● What the task requires
Your answer should be the lines below from the one holding "Lemma string_wp p" through the one holding "(world ns) X)", copied exactly and with nothing else.

● The input

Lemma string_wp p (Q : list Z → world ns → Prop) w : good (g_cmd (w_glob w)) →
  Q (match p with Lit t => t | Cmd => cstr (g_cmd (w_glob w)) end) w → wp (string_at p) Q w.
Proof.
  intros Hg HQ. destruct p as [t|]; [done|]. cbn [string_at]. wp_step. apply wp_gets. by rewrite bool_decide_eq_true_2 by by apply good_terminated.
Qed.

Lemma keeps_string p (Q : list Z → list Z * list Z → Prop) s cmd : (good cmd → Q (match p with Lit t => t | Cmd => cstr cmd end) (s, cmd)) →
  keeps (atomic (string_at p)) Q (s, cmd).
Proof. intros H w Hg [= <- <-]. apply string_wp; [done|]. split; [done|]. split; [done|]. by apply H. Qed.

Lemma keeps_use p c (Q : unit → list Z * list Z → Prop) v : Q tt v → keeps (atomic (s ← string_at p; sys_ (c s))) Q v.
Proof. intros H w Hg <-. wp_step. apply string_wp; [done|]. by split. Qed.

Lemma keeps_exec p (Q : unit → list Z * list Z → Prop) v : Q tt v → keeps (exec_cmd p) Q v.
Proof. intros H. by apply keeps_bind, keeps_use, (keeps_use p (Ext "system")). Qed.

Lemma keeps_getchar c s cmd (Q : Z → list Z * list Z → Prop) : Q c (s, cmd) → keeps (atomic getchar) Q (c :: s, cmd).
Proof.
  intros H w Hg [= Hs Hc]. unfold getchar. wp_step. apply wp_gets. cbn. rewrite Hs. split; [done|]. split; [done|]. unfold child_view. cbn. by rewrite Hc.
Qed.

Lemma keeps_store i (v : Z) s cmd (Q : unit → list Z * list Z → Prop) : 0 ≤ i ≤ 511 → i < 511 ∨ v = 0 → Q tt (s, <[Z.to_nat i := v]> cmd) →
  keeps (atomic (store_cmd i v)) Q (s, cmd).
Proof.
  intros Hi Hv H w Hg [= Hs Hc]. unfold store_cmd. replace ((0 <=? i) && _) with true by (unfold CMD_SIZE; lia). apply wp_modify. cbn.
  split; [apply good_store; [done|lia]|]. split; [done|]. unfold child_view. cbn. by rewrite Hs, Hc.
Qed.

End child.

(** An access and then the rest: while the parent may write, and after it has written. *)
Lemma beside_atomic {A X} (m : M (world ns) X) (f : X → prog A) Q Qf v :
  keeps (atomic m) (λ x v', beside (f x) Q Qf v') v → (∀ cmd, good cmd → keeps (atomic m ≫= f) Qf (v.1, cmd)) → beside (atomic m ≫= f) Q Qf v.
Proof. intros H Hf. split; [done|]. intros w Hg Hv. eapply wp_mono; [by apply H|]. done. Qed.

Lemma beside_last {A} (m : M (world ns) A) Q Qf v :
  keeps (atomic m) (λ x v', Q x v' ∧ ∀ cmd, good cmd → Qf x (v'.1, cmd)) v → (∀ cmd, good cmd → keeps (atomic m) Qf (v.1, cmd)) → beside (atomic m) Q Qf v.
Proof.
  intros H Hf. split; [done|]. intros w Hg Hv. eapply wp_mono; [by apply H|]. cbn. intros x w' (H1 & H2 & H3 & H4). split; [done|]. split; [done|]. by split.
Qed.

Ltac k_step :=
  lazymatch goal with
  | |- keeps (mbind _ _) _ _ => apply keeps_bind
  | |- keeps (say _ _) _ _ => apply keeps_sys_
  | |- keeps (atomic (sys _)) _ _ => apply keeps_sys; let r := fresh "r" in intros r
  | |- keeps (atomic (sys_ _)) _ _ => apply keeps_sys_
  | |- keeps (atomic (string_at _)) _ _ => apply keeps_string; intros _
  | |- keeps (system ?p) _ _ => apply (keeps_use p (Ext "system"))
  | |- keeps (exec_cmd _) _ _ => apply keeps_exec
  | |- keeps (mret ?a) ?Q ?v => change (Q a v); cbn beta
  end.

* * *

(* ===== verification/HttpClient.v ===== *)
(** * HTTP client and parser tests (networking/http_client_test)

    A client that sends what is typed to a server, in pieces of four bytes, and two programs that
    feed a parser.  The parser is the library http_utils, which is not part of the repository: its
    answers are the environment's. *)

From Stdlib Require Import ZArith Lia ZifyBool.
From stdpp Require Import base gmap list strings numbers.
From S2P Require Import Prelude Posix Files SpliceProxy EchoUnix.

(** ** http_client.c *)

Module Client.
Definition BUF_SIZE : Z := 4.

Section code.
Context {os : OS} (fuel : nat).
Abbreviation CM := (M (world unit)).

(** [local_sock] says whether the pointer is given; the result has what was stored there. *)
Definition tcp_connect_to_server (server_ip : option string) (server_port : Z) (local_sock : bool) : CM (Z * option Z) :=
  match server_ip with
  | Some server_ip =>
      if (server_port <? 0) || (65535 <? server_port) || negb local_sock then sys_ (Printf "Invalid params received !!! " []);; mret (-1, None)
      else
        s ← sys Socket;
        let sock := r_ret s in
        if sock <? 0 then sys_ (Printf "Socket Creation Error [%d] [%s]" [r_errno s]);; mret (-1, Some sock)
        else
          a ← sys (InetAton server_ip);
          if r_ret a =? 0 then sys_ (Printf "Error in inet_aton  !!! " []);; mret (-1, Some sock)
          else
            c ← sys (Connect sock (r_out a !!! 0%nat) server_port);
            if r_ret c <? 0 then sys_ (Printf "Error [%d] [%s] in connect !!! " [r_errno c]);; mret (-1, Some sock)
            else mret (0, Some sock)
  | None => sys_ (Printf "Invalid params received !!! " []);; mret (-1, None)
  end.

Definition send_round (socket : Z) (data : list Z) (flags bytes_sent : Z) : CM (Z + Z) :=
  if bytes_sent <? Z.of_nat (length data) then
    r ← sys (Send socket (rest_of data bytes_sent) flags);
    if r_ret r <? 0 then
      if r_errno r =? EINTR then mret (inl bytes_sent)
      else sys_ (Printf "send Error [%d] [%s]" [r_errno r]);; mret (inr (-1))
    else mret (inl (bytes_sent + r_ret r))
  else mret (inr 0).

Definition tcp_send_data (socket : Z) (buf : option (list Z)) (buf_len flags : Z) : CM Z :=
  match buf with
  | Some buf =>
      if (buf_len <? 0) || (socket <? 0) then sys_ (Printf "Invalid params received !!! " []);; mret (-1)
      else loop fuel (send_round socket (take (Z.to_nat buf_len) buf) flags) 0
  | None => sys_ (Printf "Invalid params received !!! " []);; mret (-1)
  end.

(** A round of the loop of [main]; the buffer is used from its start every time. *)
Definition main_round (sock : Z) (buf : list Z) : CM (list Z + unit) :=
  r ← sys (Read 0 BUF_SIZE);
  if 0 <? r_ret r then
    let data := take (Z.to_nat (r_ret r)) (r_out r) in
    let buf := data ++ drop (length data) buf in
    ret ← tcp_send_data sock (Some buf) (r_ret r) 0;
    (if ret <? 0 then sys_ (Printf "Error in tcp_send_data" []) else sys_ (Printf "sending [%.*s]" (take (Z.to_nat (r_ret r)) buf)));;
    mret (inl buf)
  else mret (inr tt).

● Exercise output
Lemma string_wp p (Q : list Z → world ns → Prop) w : good (g_cmd (w_glob w)) →
  Q (match p with Lit t => t | Cmd => cstr (g_cmd (w_glob w)) end) w → wp (string_at p) Q w.
Proof.
  intros Hg HQ. destruct p as [t|]; [done|]. cbn [string_at]. wp_step. apply wp_gets. by rewrite bool_decide_eq_true_2 by by apply good_terminated.
Qed.

Lemma keeps_string p (Q : list Z → list Z * list Z → Prop) s cmd : (good cmd → Q (match p with Lit t => t | Cmd => cstr cmd end) (s, cmd)) →
  keeps (atomic (string_at p)) Q (s, cmd).
Proof. intros H w Hg [= <- <-]. apply string_wp; [done|]. split; [done|]. split; [done|]. by apply H. Qed.

Lemma keeps_use p c (Q : unit → list Z * list Z → Prop) v : Q tt v → keeps (atomic (s ← string_at p; sys_ (c s))) Q v.
Proof. intros H w Hg <-. wp_step. apply string_wp; [done|]. by split. Qed.

Lemma keeps_exec p (Q : unit → list Z * list Z → Prop) v : Q tt v → keeps (exec_cmd p) Q v.
Proof. intros H. by apply keeps_bind, keeps_use, (keeps_use p (Ext "system")). Qed.

Lemma keeps_getchar c s cmd (Q : Z → list Z * list Z → Prop) : Q c (s, cmd) → keeps (atomic getchar) Q (c :: s, cmd).
Proof.
  intros H w Hg [= Hs Hc]. unfold getchar. wp_step. apply wp_gets. cbn. rewrite Hs. split; [done|]. split; [done|]. unfold child_view. cbn. by rewrite Hc.
Qed.

Lemma keeps_store i (v : Z) s cmd (Q : unit → list Z * list Z → Prop) : 0 ≤ i ≤ 511 → i < 511 ∨ v = 0 → Q tt (s, <[Z.to_nat i := v]> cmd) →
  keeps (atomic (store_cmd i v)) Q (s, cmd).
Proof.
  intros Hi Hv H w Hg [= Hs Hc]. unfold store_cmd. replace ((0 <=? i) && _) with true by (unfold CMD_SIZE; lia). apply wp_modify. cbn.
  split; [apply good_store; [done|lia]|]. split; [done|]. unfold child_view. cbn. by rewrite Hs, Hc.
Qed.

End child.

(** An access and then the rest: while the parent may write, and after it has written. *)
Lemma beside_atomic {A X} (m : M (world ns) X) (f : X → prog A) Q Qf v :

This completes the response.